Stored data:

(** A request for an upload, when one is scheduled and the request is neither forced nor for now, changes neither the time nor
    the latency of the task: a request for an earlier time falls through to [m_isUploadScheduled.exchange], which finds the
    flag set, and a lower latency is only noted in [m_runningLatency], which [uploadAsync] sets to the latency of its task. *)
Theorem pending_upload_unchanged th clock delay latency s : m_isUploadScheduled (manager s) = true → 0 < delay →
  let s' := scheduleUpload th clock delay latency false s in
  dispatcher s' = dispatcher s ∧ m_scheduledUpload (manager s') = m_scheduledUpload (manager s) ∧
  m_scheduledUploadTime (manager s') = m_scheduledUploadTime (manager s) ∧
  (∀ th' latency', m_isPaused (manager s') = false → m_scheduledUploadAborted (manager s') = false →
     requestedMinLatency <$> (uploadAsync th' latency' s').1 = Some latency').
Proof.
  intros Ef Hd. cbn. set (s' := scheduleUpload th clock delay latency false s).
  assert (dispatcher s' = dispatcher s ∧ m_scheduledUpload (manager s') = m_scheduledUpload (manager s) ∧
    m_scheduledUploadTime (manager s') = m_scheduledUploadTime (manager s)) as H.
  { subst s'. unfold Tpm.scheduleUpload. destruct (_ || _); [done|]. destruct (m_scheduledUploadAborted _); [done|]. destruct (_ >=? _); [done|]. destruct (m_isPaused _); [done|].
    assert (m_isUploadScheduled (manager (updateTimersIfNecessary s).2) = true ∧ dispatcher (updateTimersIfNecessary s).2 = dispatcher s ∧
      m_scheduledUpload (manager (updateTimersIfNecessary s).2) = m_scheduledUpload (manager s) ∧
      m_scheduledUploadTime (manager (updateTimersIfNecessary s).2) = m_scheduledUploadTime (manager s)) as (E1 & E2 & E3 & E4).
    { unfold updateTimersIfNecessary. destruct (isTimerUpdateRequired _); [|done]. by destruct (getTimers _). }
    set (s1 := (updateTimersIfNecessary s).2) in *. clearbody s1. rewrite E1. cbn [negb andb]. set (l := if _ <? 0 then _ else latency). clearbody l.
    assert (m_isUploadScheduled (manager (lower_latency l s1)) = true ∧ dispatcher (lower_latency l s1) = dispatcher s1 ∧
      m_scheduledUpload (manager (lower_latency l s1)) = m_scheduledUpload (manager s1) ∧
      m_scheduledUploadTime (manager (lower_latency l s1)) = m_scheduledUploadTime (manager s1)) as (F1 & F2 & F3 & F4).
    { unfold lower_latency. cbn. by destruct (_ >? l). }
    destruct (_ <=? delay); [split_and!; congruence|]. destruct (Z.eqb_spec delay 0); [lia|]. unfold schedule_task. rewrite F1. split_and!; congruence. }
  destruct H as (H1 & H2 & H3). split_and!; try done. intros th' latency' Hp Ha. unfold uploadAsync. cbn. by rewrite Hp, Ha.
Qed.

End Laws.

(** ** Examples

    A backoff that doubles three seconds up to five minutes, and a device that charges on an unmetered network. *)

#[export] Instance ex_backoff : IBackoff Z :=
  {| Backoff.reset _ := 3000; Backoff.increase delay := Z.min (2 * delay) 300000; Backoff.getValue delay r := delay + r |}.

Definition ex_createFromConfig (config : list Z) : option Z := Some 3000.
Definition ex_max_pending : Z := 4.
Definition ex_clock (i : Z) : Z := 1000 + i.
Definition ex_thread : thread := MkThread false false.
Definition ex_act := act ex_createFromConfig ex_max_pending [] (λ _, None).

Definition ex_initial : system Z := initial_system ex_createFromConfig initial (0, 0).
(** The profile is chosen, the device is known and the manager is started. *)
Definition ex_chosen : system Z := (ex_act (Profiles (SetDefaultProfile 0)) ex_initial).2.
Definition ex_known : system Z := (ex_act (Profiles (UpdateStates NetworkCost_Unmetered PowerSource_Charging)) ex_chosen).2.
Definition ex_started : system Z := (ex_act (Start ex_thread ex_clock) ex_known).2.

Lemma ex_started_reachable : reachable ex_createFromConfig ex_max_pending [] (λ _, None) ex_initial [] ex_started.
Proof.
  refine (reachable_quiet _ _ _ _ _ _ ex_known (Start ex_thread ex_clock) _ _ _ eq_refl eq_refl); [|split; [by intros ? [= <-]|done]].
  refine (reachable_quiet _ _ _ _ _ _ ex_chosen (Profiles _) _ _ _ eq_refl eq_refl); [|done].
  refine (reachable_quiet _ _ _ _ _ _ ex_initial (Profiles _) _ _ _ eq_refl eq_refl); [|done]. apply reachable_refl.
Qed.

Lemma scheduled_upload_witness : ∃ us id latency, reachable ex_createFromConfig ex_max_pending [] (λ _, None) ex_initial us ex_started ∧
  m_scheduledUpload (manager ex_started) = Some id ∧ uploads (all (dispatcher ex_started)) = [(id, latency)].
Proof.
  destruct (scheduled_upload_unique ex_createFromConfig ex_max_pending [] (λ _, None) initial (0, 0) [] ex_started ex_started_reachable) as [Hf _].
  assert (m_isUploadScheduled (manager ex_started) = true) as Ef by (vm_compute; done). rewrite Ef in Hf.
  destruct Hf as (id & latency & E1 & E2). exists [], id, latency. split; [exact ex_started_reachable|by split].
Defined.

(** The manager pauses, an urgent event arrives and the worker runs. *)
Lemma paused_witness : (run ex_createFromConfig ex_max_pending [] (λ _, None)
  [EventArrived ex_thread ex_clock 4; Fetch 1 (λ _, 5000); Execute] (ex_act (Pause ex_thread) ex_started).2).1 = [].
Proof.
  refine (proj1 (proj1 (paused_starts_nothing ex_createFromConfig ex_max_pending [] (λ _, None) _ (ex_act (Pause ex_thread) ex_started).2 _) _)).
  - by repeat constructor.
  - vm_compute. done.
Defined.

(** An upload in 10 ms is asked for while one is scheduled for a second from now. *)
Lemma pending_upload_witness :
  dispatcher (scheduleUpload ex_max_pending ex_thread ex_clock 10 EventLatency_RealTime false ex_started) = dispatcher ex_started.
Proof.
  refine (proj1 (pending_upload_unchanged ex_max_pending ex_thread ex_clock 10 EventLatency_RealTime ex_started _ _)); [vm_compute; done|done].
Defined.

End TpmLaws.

==

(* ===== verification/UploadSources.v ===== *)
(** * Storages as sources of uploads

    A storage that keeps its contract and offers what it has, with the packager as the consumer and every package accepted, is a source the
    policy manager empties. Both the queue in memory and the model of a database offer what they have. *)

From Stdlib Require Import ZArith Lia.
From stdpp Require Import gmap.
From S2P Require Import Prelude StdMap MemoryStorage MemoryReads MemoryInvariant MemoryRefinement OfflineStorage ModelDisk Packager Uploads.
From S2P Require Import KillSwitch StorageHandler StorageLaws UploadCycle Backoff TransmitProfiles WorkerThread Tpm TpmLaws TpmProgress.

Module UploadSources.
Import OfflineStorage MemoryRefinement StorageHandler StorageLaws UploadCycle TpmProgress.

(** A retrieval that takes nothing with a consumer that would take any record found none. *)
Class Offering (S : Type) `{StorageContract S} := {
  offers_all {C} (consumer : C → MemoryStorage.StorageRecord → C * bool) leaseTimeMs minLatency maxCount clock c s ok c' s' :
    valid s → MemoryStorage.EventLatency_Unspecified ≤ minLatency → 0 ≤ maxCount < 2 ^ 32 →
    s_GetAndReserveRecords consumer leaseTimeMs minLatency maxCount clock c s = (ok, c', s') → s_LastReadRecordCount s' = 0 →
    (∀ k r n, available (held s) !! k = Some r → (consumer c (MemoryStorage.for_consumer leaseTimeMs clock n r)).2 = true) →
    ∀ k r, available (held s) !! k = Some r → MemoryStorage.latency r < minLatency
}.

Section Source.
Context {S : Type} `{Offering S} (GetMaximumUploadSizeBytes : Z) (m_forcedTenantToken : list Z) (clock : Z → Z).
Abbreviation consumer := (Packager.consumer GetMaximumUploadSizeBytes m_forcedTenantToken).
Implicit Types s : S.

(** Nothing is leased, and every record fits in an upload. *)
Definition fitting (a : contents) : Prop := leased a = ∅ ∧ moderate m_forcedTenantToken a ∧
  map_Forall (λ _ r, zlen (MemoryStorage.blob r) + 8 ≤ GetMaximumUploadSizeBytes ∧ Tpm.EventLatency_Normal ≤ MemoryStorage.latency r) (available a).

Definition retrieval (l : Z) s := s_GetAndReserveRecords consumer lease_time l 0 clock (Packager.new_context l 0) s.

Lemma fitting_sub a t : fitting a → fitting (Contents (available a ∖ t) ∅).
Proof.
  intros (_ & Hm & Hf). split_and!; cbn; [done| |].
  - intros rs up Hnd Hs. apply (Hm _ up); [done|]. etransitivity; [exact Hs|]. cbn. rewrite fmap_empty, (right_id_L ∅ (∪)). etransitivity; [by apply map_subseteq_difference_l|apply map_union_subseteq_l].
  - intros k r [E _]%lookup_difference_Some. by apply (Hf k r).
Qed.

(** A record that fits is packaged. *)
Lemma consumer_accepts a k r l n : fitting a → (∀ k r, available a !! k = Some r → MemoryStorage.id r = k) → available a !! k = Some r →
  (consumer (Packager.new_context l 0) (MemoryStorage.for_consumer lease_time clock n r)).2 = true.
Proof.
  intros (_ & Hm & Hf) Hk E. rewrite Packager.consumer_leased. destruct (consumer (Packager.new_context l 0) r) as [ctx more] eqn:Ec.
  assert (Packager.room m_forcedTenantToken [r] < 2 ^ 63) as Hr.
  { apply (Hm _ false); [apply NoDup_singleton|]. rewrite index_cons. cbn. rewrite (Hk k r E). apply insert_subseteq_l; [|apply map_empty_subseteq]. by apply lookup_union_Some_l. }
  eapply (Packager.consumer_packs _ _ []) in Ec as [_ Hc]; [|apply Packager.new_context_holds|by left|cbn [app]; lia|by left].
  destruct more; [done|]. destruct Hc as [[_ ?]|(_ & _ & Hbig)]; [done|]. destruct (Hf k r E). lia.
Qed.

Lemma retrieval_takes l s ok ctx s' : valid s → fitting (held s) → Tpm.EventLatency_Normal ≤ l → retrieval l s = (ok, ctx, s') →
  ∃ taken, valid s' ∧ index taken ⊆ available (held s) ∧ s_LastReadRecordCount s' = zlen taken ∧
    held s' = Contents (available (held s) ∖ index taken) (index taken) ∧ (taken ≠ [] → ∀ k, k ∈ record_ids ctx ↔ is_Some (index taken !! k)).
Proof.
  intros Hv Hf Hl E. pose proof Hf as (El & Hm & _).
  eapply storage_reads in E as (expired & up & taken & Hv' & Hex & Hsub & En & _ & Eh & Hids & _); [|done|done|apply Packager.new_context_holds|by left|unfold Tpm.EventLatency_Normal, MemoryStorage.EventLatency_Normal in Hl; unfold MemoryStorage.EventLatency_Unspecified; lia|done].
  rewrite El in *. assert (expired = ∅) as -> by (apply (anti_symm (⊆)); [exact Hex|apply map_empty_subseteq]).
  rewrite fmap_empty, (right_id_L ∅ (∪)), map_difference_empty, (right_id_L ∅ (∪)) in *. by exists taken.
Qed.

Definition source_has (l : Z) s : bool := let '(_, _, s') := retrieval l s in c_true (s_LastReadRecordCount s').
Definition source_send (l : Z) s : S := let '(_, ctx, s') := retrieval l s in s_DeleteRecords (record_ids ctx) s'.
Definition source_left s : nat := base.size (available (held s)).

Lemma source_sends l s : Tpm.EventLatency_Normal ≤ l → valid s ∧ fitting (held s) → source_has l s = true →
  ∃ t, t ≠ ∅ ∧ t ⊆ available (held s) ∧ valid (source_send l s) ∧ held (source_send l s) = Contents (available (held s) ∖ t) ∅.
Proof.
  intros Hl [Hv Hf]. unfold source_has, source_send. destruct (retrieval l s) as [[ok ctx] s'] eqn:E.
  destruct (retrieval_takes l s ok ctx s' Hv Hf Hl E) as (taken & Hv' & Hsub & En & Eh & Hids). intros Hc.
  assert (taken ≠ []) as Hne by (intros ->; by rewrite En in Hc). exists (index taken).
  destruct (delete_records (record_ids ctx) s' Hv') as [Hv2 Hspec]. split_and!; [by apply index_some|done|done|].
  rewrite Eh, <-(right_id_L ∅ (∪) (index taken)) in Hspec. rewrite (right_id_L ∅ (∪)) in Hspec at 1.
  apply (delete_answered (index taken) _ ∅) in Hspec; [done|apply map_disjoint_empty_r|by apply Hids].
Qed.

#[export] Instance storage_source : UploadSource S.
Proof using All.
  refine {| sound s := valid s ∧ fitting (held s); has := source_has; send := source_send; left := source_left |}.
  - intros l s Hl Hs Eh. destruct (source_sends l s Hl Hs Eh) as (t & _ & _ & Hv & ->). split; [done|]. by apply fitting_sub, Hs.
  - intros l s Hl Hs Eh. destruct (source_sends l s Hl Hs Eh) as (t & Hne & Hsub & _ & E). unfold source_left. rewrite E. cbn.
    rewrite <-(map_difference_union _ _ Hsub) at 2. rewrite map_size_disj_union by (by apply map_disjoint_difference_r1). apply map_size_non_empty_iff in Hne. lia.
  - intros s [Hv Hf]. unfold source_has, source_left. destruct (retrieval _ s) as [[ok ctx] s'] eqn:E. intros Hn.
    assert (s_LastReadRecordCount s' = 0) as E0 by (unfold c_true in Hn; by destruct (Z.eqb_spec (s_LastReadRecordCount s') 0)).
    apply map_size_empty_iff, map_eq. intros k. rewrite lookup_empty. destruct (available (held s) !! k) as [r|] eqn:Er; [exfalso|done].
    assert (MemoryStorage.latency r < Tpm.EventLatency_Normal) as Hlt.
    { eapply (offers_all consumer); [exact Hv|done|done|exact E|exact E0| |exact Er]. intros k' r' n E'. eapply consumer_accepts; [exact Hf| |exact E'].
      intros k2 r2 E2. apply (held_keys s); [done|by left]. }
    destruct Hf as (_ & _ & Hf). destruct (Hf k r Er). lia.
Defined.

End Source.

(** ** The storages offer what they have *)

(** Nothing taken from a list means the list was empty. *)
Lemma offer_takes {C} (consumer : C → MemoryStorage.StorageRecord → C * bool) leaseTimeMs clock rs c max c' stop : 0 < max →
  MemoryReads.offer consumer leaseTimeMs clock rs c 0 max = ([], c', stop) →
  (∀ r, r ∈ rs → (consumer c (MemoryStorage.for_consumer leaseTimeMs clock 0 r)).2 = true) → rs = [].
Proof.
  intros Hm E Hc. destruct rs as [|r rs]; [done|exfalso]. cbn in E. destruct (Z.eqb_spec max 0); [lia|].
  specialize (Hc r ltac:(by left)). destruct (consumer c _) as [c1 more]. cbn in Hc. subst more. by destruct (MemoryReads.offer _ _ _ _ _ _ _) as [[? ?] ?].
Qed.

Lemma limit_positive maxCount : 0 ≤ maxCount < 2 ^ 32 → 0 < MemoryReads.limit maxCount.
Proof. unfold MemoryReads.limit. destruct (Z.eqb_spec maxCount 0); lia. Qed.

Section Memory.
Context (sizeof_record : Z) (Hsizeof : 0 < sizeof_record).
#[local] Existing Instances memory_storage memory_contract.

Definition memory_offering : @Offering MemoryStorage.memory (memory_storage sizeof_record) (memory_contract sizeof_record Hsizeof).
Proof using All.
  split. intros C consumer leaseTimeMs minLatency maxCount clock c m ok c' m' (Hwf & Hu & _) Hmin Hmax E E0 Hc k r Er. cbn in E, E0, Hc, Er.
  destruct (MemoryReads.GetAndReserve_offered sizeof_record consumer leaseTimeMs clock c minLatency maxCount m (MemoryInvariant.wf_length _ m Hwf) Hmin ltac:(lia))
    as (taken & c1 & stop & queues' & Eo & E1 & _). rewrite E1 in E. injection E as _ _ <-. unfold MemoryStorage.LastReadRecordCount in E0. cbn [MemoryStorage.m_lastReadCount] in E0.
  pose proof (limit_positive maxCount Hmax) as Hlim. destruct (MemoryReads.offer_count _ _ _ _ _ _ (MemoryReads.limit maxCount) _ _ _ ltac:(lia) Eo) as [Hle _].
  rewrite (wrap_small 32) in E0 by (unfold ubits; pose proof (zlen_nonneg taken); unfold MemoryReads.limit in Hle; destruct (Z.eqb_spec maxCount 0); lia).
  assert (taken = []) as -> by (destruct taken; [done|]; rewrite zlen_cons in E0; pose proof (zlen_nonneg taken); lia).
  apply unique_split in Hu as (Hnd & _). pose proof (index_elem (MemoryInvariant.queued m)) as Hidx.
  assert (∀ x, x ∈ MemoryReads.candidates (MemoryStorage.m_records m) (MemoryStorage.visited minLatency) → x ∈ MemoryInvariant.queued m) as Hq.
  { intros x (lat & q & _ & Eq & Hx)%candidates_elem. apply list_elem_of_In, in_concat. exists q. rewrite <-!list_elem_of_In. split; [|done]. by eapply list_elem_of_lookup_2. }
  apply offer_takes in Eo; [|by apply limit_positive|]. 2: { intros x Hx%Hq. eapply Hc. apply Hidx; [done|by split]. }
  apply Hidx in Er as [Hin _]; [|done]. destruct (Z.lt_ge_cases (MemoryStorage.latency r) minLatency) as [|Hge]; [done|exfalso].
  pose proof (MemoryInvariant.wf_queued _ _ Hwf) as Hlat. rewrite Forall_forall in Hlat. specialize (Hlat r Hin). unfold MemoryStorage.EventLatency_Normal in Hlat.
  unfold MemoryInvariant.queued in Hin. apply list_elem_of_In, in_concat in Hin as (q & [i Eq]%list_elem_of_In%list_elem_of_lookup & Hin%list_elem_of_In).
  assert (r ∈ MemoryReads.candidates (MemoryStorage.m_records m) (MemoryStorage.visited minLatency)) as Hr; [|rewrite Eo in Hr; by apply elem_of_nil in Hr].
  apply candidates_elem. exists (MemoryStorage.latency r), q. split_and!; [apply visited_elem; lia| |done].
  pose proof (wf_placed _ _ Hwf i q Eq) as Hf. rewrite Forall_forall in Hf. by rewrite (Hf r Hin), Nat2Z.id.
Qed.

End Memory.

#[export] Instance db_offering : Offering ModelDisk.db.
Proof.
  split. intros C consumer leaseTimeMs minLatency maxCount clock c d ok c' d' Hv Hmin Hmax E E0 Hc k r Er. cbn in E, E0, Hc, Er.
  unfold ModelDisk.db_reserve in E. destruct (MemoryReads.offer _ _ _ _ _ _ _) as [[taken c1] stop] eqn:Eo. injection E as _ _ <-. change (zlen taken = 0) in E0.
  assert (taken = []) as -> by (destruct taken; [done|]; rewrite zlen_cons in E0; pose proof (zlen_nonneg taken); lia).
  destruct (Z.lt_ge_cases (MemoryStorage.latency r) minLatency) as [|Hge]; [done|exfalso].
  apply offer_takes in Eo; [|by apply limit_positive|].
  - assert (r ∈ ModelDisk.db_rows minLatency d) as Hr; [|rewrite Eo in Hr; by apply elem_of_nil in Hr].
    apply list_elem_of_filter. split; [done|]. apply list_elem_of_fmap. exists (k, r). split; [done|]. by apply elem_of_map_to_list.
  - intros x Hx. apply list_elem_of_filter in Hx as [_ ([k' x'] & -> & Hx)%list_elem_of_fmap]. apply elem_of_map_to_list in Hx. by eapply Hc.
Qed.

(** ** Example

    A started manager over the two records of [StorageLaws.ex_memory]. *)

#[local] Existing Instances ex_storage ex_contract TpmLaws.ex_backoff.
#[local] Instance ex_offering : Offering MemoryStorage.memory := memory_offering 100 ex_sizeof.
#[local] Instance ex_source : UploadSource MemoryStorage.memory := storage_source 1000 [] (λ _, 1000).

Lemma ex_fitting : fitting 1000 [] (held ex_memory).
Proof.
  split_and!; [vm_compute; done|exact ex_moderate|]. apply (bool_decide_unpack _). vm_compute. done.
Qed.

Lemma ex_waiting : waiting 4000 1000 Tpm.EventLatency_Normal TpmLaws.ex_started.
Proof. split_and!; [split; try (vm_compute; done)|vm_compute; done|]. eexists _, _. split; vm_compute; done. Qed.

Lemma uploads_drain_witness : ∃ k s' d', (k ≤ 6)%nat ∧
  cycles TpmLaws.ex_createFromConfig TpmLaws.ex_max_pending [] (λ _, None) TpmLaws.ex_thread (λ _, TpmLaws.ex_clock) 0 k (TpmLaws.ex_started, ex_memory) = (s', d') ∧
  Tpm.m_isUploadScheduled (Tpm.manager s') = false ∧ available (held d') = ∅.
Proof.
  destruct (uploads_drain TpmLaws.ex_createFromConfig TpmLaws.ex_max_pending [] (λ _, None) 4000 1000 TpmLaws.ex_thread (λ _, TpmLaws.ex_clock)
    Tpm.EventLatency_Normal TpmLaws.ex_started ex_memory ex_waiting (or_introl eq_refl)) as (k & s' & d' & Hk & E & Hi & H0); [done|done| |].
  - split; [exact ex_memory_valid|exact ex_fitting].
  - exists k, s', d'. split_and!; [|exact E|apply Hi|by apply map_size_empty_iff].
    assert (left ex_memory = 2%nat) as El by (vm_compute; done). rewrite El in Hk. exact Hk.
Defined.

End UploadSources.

* _TRY IT_: Given the records above, restate word for word only the lines starting at the one with "(** A request" and ending at the one with "the latency of the".

* _EXERCISE ANSWER_:
(** A request for an upload, when one is scheduled and the request is neither forced nor for now, changes neither the time nor
    the latency of the task: a request for an earlier time falls through to [m_isUploadScheduled.exchange], which finds the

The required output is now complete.